> **Material supplied**
····················
(* ===== verification/UserOs.v ===== *)
(** * What the user programs rely on

    The programs of user/ call the C library, which calls the stubs of [ULib] and,
    through them, the kernel. Class [Os] is the interface at which the programs are
    modelled: a call with its strings and buffers as values, instead of pointers into
    the program's memory. The instance for the kernel runs the routine that the
    system call dispatches to. Standard output and input are the bytes of a terminal.

    Behind it are the lemmas on strings in 256-byte buffers that the programs share, and
    the terminal that displays their output. *)

From Stdlib Require Import Strings.String Strings.Ascii.
From S2P Require Import Prelude CLib FsTypes Dir Namei Path KState Kprintf KprintfSpec FdTable Process Syscall ULib.

(** ** Strings *)

(** The bytes of a literal, without a terminator. *)
Definition str (s : string) : list Z := (λ c, Z.of_N (N_of_ascii c)) <$> list_ascii_of_string s.
Arguments str s%_string_scope : simpl never.

(** The characters in front of the terminator; [None] when there is none. *)
Fixpoint cstr (l : list Z) : option (list Z) :=
  match l with
  | [] => None
  | c :: l => if c =? 0 then Some [] else cons c <$> cstr l
  end.

Definition ESC : Z := 27.
Definition esc (s : string) : list Z := ESC :: str s.
Arguments esc s%_string_scope.

Definition DEFAULT : list Z := esc "[0m".
Definition BOLD : list Z := esc "[1m".
Definition RED : list Z := esc "[31m".
Definition GREEN : list Z := esc "[32m".
Definition YELLOW : list Z := esc "[33m".
Definition BLUE : list Z := esc "[34m".
Definition MAGENTA : list Z := esc "[35m".
Definition CYAN : list Z := esc "[36m".

Lemma cstr_app s rest : nonzero s → cstr (s ++ 0 :: rest) = Some s.
Proof. induction 1 as [|c s Hc _ IH]; [done|]. cbn. rewrite (proj2 (Z.eqb_neq c 0)) by lia. by rewrite IH. Qed.

(** ** System calls on values *)

(** [os_stat] gives the mode bit for directories and the size, [os_open] a descriptor
    or the value of errno. Strings carry their terminator. *)
Class Os (W : Type) := {
  os_stat : list Z → M W (option (bool * Z));
  os_open : list Z → M W (Z + Z);
  os_read : Z → Z → M W (Z * list Z);
  os_close : Z → M W Z;
  os_getcwd : Z → M W (option (list Z));
  os_chdir : list Z → M W Z;
  os_spawn : list Z → M W Z;
  os_wait : Z → M W Z;
  os_kmesg : Z → M W (Z * list Z)
}.

(** What a stub returns for the result of a call. *)
Definition retval (r : Z) : Z := if r <? 0 then -1 else r.

Section kernel_os.
Context {NL : Newlib}.
Variable user_entry : Z.
Variable others : nat → M kernel unit.
Variable rounds : nat.

Definition kernel_stat (path : list Z) : M kernel (option (bool * Z)) :=
  c ← process_cwd;
  r ← in_fs (fs_stat c path);
  mret (if fst r <? 0 then None else
    match snd r with Some (ty, sz) => Some (ty =? 1, sz) | None => None end).

Definition kernel_getcwd (size : Z) : M kernel (option (list Z)) :=
  i ← current; p ← proc i;
  len ← expect (strlen (cwd_path p));
  if Z.of_nat len >=? size then mret None else mret (Some (take (len + 1) (cwd_path p))).

Definition kernel_kmesg (limit : Z) : M machine (Z * list Z) :=
  log ← gets m_log;
  let limit := if limit >? kmesg_len log then kmesg_len log else limit in
  mret (limit, take (Z.to_nat limit) (kmesg_buf log)).

(** The kernel behind the stubs; [O_RDONLY] is all that the programs open with. *)
Instance kernel_os : Os machine := {
  os_stat := λ path, in_k (kernel_stat path);
  os_open := λ path, r ← in_k (fs_open path FILECTRL_READONLY); mret (if r <? 0 then inl (translate_error r) else inr r);
  os_read := λ fd n, r ← in_k (fs_read (yield others) fd n); mret (retval (fst r), snd r);
  os_close := λ fd, r ← in_k (fs_close fd); mret (retval r);
  os_getcwd := λ size, in_k (kernel_getcwd size);
  os_chdir := λ path, r ← in_k (chdir_to path); mret (retval r);
  os_spawn := λ line, in_k (spawn_process user_entry line);
  os_wait := λ pid, in_k (wait_process others rounds pid);
  os_kmesg := kernel_kmesg
  }.
End kernel_os.

(** * Strings in buffers of 256 bytes

    The programs copy paths into buffers of [MAX_PATH] bytes with [strncpy] and extend
    them with [strncat]; what does not fit is cut off. *)

Lemma take_255_app (s t : list Z) : take 255 (take 255 s ++ t) = take 255 (s ++ t).
Proof.
  destruct (decide (length s ≤ 255)%nat) as [H|H]; [by rewrite (take_ge s)|].
  rewrite !take_app_le by (rewrite ?length_take; lia). by rewrite take_take, Nat.min_id.
Qed.

(** A string in a 256-byte buffer. *)
Definition buffered (s buf : list Z) : Prop := ∃ rest, buf = take 255 s ++ 0 :: rest ∧ length buf = 256%nat.

Lemma buffered_copy s rest : nonzero s → ∃ l, strncpy (s ++ 0 :: rest) 255 = Some l ∧ buffered s (l ++ [0]).
Proof.
  intros Hs. exists (take 255 (s ++ zeros 255)). split; [by apply strncpy_spec|]. exists (zeros (255 - length s)).
  split; [apply strncpy_255|]. rewrite length_app, length_take, length_app, length_zeros. cbn [length]. lia.
Qed.

Lemma buffered_strlen s buf : nonzero s → buffered s buf → strlen buf = Some (length (take 255 s)).
Proof. intros Hs (rest & -> & _). by apply strlen_spec, Forall_take. Qed.

Lemma buffered_cstr s buf : nonzero s → buffered s buf → cstr buf = Some (take 255 s).
Proof. intros Hs (rest & -> & _). by apply cstr_app, Forall_take. Qed.

Lemma buffered_append s buf t trest : nonzero s → nonzero t → buffered s buf →
  ∃ buf', strncat buf (t ++ 0 :: trest) (256 - length (take 255 s) - 1) = Some buf' ∧ buffered (s ++ t) buf'.
Proof.
  intros Hs Ht (rest & -> & Hl). destruct (append_cstr (take 255 s) rest t trest) as (r & E & L); [by apply Forall_take|done|].
  rewrite Hl in E, L. exists (take 255 (take 255 s ++ t) ++ 0 :: r). split; [exact E|]. exists r. rewrite take_255_app in *. done.
Qed.

(** The path of command [cmd] in directory [dir]. *)
Definition in_dir (dir cmd : list Z) : list Z :=
  if bool_decide (dir = [] ∨ last dir = Some SLASH) then dir ++ cmd else dir ++ SLASH :: cmd.

Lemma nonzero_in_dir dir cmd : nonzero dir → nonzero cmd → nonzero (in_dir dir cmd).
Proof.
  intros. unfold in_dir. case_bool_decide; apply nonzero_app; try done. constructor; [unfold SLASH; lia|done].
Qed.

(** * A terminal

    What the control sequences that the programs print do to the screen of a VT100: a
    character is stored at the cursor, [ESC [ r ; c H] moves the cursor, [ESC [ J]
    clears from the cursor on, and the sequences for colours and for the cursor's
    visibility do not change the characters. A newline goes to the start of the next
    line, as a terminal shows it. *)

Inductive vmode := Ground | Escape | Csi (ps : list Z) (n : Z).
Record vt := Vt { glyphs : gmap (Z * Z) Z; vrow : Z; vcol : Z; vmode_ : vmode }.

Definition csi_final (v : vt) (ps : list Z) (c : Z) : vt :=
  if c =? 72 then Vt (glyphs v) (Z.max 1 (ps !!! 0%nat)) (Z.max 1 (ps !!! 1%nat)) Ground
  else if c =? 74 then
    Vt (filter (λ x, fst x.1 < vrow v ∨ fst x.1 = vrow v ∧ snd x.1 < vcol v) (glyphs v)) (vrow v) (vcol v) Ground
  else Vt (glyphs v) (vrow v) (vcol v) Ground.

Definition vt_step (v : vt) (c : Z) : vt :=
  match vmode_ v with
  | Ground =>
      if c =? 27 then Vt (glyphs v) (vrow v) (vcol v) Escape
      else if c =? 10 then Vt (glyphs v) (vrow v + 1) 1 Ground
      else Vt (<[(vrow v, vcol v) := c]> (glyphs v)) (vrow v) (vcol v + 1) Ground
  | Escape => Vt (glyphs v) (vrow v) (vcol v) (if c =? 91 then Csi [] 0 else Ground)
  | Csi ps n =>
      if (48 <=? c) && (c <=? 57) then Vt (glyphs v) (vrow v) (vcol v) (Csi ps (10 * n + (c - 48)))
      else if c =? 59 then Vt (glyphs v) (vrow v) (vcol v) (Csi (ps ++ [n]) 0)
      else if c =? 63 then v
      else csi_final v (ps ++ [n]) c
  end.

Definition vt_run (v : vt) (l : list Z) : vt := fold_left vt_step l v.
Definition vt_start : vt := Vt ∅ 1 1 Ground.

(** The character at a position; an empty cell is a blank. *)
Definition glyph (v : vt) (r c : Z) : Z := default 32 (glyphs v !! (r, c)).

Lemma vt_run_app v l k : vt_run v (l ++ k) = vt_run (vt_run v l) k.
Proof. apply fold_left_app. Qed.

Lemma dec_digits_range fuel x : 0 ≤ x → Forall (λ c, 48 ≤ c ≤ 57) (dec_digits fuel x).
Proof.
  revert x. induction fuel as [|fuel IH]; intros x Hx; [constructor|]. cbn. destruct (x <? 10) eqn:E.
  - apply Z.ltb_lt in E. repeat constructor; lia.
  - apply Forall_app. split; [apply IH, Z.div_pos; lia|]. pose proof (Z.mod_pos_bound x 10). repeat constructor; lia.
Qed.

Lemma vt_digits g r c ps l n : Forall (λ c, 48 ≤ c ≤ 57) l →
  vt_run (Vt g r c (Csi ps n)) l = Vt g r c (Csi ps (foldl (λ acc c, 10 * acc + (c - 48)) n l)).
Proof.
  intros Hl. revert n. induction Hl as [|d l Hd _ IH]; intros n; [done|]. unfold vt_run in *. cbn [fold_left foldl].
  unfold vt_step at 2. cbn [vmode_]. rewrite !(proj2 (Z.leb_le _ _)) by lia. cbn [andb]. apply IH.
Qed.

(** A number in front of [c] in a control sequence. *)
Lemma vt_number v ps x : vmode_ v = Csi ps 0 → 0 ≤ x < 1000000000 →
  vt_run v (decimal x) = Vt (glyphs v) (vrow v) (vcol v) (Csi ps x).
Proof.
  intros Hm Hx. unfold decimal. rewrite (proj2 (Z.ltb_ge _ _)) by lia. destruct v as [g r c m]. cbn in Hm. subst m.
  rewrite vt_digits by (apply dec_digits_range; lia). fold (digits_value (dec_digits 10 x)).
  rewrite digits_value_dec; [done|]. change (10 ^ Z.of_nat 10) with 10000000000. lia.
Qed.

(** Text without control characters moves the cursor and changes nothing on the other
    lines. *)
Lemma vt_text v l : vmode_ v = Ground → Forall (λ c, c ≠ 27 ∧ c ≠ 10) l →
  vmode_ (vt_run v l) = Ground ∧ vcol (vt_run v l) = vcol v + Z.of_nat (length l) ∧
  ∀ r c, r ≠ vrow v → glyph (vt_run v l) r c = glyph v r c.
Proof.
  intros Hm Hl. revert v Hm. induction Hl as [|d l Hd _ IH]; intros v Hm; [split; [done|split; [cbn; lia|done]]|].
  change (vt_run v (d :: l)) with (vt_run (vt_step v d) l). unfold vt_step. rewrite Hm. zb.
  destruct (IH (Vt (<[(vrow v, vcol v) := d]> (glyphs v)) (vrow v) (vcol v + 1) Ground) eq_refl) as (H1 & H2 & H3).
  split; [done|]. split; [rewrite H2; cbn [vcol length]; lia|].
  intros r c Hr. rewrite H3 by done. unfold glyph. cbn. by rewrite lookup_insert_ne by congruence.
Qed.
····················
> **About this task**
Repeat the entries above verbatim, but only from the line that has "the program's memory." down to the line that has "(** ** Strings *)", inclusive.

> **Response box**
    the program's memory. The instance for the kernel runs the routine that the
    system call dispatches to. Standard output and input are the bytes of a terminal.

    Behind it are the lemmas on strings in 256-byte buffers that the programs share, and
    the terminal that displays their output. *)

From Stdlib Require Import Strings.String Strings.Ascii.
From S2P Require Import Prelude CLib FsTypes Dir Namei Path KState Kprintf KprintfSpec FdTable Process Syscall ULib.

(** ** Strings *)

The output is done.